Spark Data Frames and Data Sets – Overview of APIs

As we have basic knowledge of how to create Data Frames or Data Sets, now let us explore some key APIs to Create Data Frames Dynamically as well as to process the Data.

  • List of Important APIs
  • Creating Data Frame Dynamically
  • Data Frame Native Operations – Overview
  • Spark SQL – Overview
  • Saving Data Frames into Files – Overview

List of Important APIs

Let us explore the important packages which provide APIs to create, process as well as write Data Frames or Data Sets.
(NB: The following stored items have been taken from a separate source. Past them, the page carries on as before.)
Lemma no_child_registered_witness :
  exists c' c'', accept_one demo_parent = Ret tt c' /\ nChdNum c' = 1 /\ gpidSonPid c' = no_children
    /\ main_exit (A := unit) SIGTERM c' = Exit 1 c''.
Proof.
  assert (E : exists c', accept_one demo_parent = Ret tt c' /\ nChdNum c' = 1)
    by (eexists; split; [reflexivity|reflexivity]).
  destruct E as (c' & E & E1).
  destruct (no_child_registered demo_parent c' eq_refl (rtc_once _ _ (Accept _ _ E))) as [G H].
  destruct (H SIGTERM) as (n & X & _). exists c'. eexists. refine (conj E (conj E1 (conj G X))).
Defined.

Definition two_pieces : list bytes := [take 10 echo_frame; drop 10 echo_frame].

Definition echo_answer : kmsg := mkMsg 1 (le64 0 ++ zeros 96 ++ hello).

Ltac child_tac :=
  lazymatch goal with
  | |- heap_ok _ => apply demo_process_heap
  | |- _ => threads_tac
  end.

Lemma child_proc_correct_witness :
  exists c', child_proc 6 (demo_child two_pieces [EvRecv 1 300007; EvSend 2 echo_answer]) = Ret 0 c'
    /\ exists s', n_socks (q_net c') !! 6 = Some s'
      /\ s_out s' = frame (enc_req (mkReq (str " ECHO" ++ zeros 27) 77 0) ++ hello).
Proof.
  destruct (child_proc_correct (demo_child two_pieces [EvRecv 1 300007; EvSend 2 echo_answer]) 6
    (mkSock two_pieces false true [] [] []) echo_req hello [] (str "ECHO" ++ zeros 29) demo_svr 1
    (mkQueue 601107 [] MSGMNB) (mkQueue 601117 [] MSGMNB)) as [_ H]; [child_tac..|].
  destruct (H 0 (zeros 96) hello []) as (c' & E & (s' & S & O) & _); [child_tac..|].
  exists c'. split; [exact E|]. exists s'. split; [exact S|exact O].
Defined.

Definition lost_req : sunda_req_head_t := mkReq (str "NONE" ++ zeros 28) 77 0.

Lemma failed_request_unanswered_witness :
  exists c', child_proc 6 (demo_child [frame (request_body lost_req hello)] []) = Ret (-1) c'
    /\ tux_errno (q_world c') = SYS_NOENT.
Proof.
  destruct (failed_request_unanswered (demo_child [frame (request_body lost_req hello)] []) 6
    (mkSock [frame (request_body lost_req hello)] false true [] [] []) lost_req hello [] (str "NONE" ++ zeros 29))
    as (c' & E & T & _); [child_tac..|].
  exists c'. refine (conj E T).
Defined.
(* ===== verification/C002.v ===== *)
(** * The long-connection gateway: [src/dev/src/comm/C002/C002.c]

    A process with one connection from, and one connection to, the same remote system, and
    two children: [ChdDoSvr] forwards the requests that arrive on the first connection,
    [ChdDoClt] sends the replies over the second.  The parent forks a child again when it
    has ended.

    The child of a [fork] goes on in the model on the parent's state, its own copy.  The
    addresses of the peers, and whether the parent still lives, come from the environment.
    The alarm around [WriteSocket] is not modelled: [giTimeOut] stays 0 in [ChdDoClt]. *)

From Stdlib Require Import ZArith Lia Bool List Ascii String.
From stdpp Require Import base list gmap.
From S2P Require Import Prelude Cstr Funstr Kernel Funsock Funmsq Funfile Sunda Tuxmem Registry Tuxcall.
From S2P Require Import Clients Commserver Gateway Exchange Roundtrip.

Record gpidSonPidDef := mkSon { son_pid : Z; son_seq : Z }.

Record c002 := mkC002 {
  l_world : world;
  l_net : net;
  gpidSonPid : list gpidSonPidDef;   (* two of them *)
  gsCltIP : bytes;
  giLocPort : Z;
  giRmtPort : Z;
  giLstnScktId : Z;
  giConnScktId : Z;
  giClntScktId : Z;
  gSvrId : Z;
  giTimeOut : Z;
  l_peers : list bytes;              (* addresses of the clients that will be accepted *)
  l_orphan : list bool;              (* for the next tests: the parent has died *)
}.

Definition set_l_world (v : world) (c : c002) : c002 :=
  mkC002 v (l_net c) (gpidSonPid c) (gsCltIP c) (giLocPort c) (giRmtPort c) (giLstnScktId c) (giConnScktId c) (giClntScktId c) (gSvrId c) (giTimeOut c) (l_peers c) (l_orphan c).
Definition set_l_net (v : net) (c : c002) : c002 :=
  mkC002 (l_world c) v (gpidSonPid c) (gsCltIP c) (giLocPort c) (giRmtPort c) (giLstnScktId c) (giConnScktId c) (giClntScktId c) (gSvrId c) (giTimeOut c) (l_peers c) (l_orphan c).
Definition set_gpidSonPid (v : list gpidSonPidDef) (c : c002) : c002 :=
  mkC002 (l_world c) (l_net c) v (gsCltIP c) (giLocPort c) (giRmtPort c) (giLstnScktId c) (giConnScktId c) (giClntScktId c) (gSvrId c) (giTimeOut c) (l_peers c) (l_orphan c).
Definition set_options (ip : bytes) (loc rmt : Z) (c : c002) : c002 :=
  mkC002 (l_world c) (l_net c) (gpidSonPid c) ip loc rmt (giLstnScktId c) (giConnScktId c) (giClntScktId c) (gSvrId c) (giTimeOut c) (l_peers c) (l_orphan c).
Definition set_sockets (lstn conn clnt : Z) (c : c002) : c002 :=
  mkC002 (l_world c) (l_net c) (gpidSonPid c) (gsCltIP c) (giLocPort c) (giRmtPort c) lstn conn clnt (gSvrId c) (giTimeOut c) (l_peers c) (l_orphan c).
Definition set_gSvrId (v : Z) (c : c002) : c002 :=
  mkC002 (l_world c) (l_net c) (gpidSonPid c) (gsCltIP c) (giLocPort c) (giRmtPort c) (giLstnScktId c) (giConnScktId c) (giClntScktId c) v (giTimeOut c) (l_peers c) (l_orphan c).
Definition set_giTimeOut (v : Z) (c : c002) : c002 :=
  mkC002 (l_world c) (l_net c) (gpidSonPid c) (gsCltIP c) (giLocPort c) (giRmtPort c) (giLstnScktId c) (giConnScktId c) (giClntScktId c) (gSvrId c) v (l_peers c) (l_orphan c).
Definition set_l_peers (v : list bytes) (c : c002) : c002 :=
  mkC002 (l_world c) (l_net c) (gpidSonPid c) (gsCltIP c) (giLocPort c) (giRmtPort c) (giLstnScktId c) (giConnScktId c) (giClntScktId c) (gSvrId c) (giTimeOut c) v (l_orphan c).
Definition set_l_orphan (v : list bool) (c : c002) : c002 :=
  mkC002 (l_world c) (l_net c) (gpidSonPid c) (gsCltIP c) (giLocPort c) (giRmtPort c) (giLstnScktId c) (giConnScktId c) (giClntScktId c) (gSvrId c) (giTimeOut c) (l_peers c) v.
  • We have already seen spark.read to read the data
  • We also have write APIs on top of Data Frames which can be used to save Data Frame to underlying File System.
  • org.apache.spark.sql have several other APIs for different purposes.
    • org.apache.spark.sql.types for pre-defined types or to create schemas dynamically.
    • org.apache.spark.sql.functions for pre-defined functions
    • createTempView or createOrReplaceTempView on top of Data Frame to register it as in-memory view and process data using SQL based Queries.
    • spark.sql to run queries from Hive Tables or temporary views or even Hive commands
    • org.apache.spark.sql.functions.udf to create User Defined Functions for Data Frame Operations.
    • spark.register.udf to register standard Scala Functions as SQL functions.

Creating Data Frame Dynamically

Let us see how we can use StructTypes to create Data Frame dynamically based upon control files.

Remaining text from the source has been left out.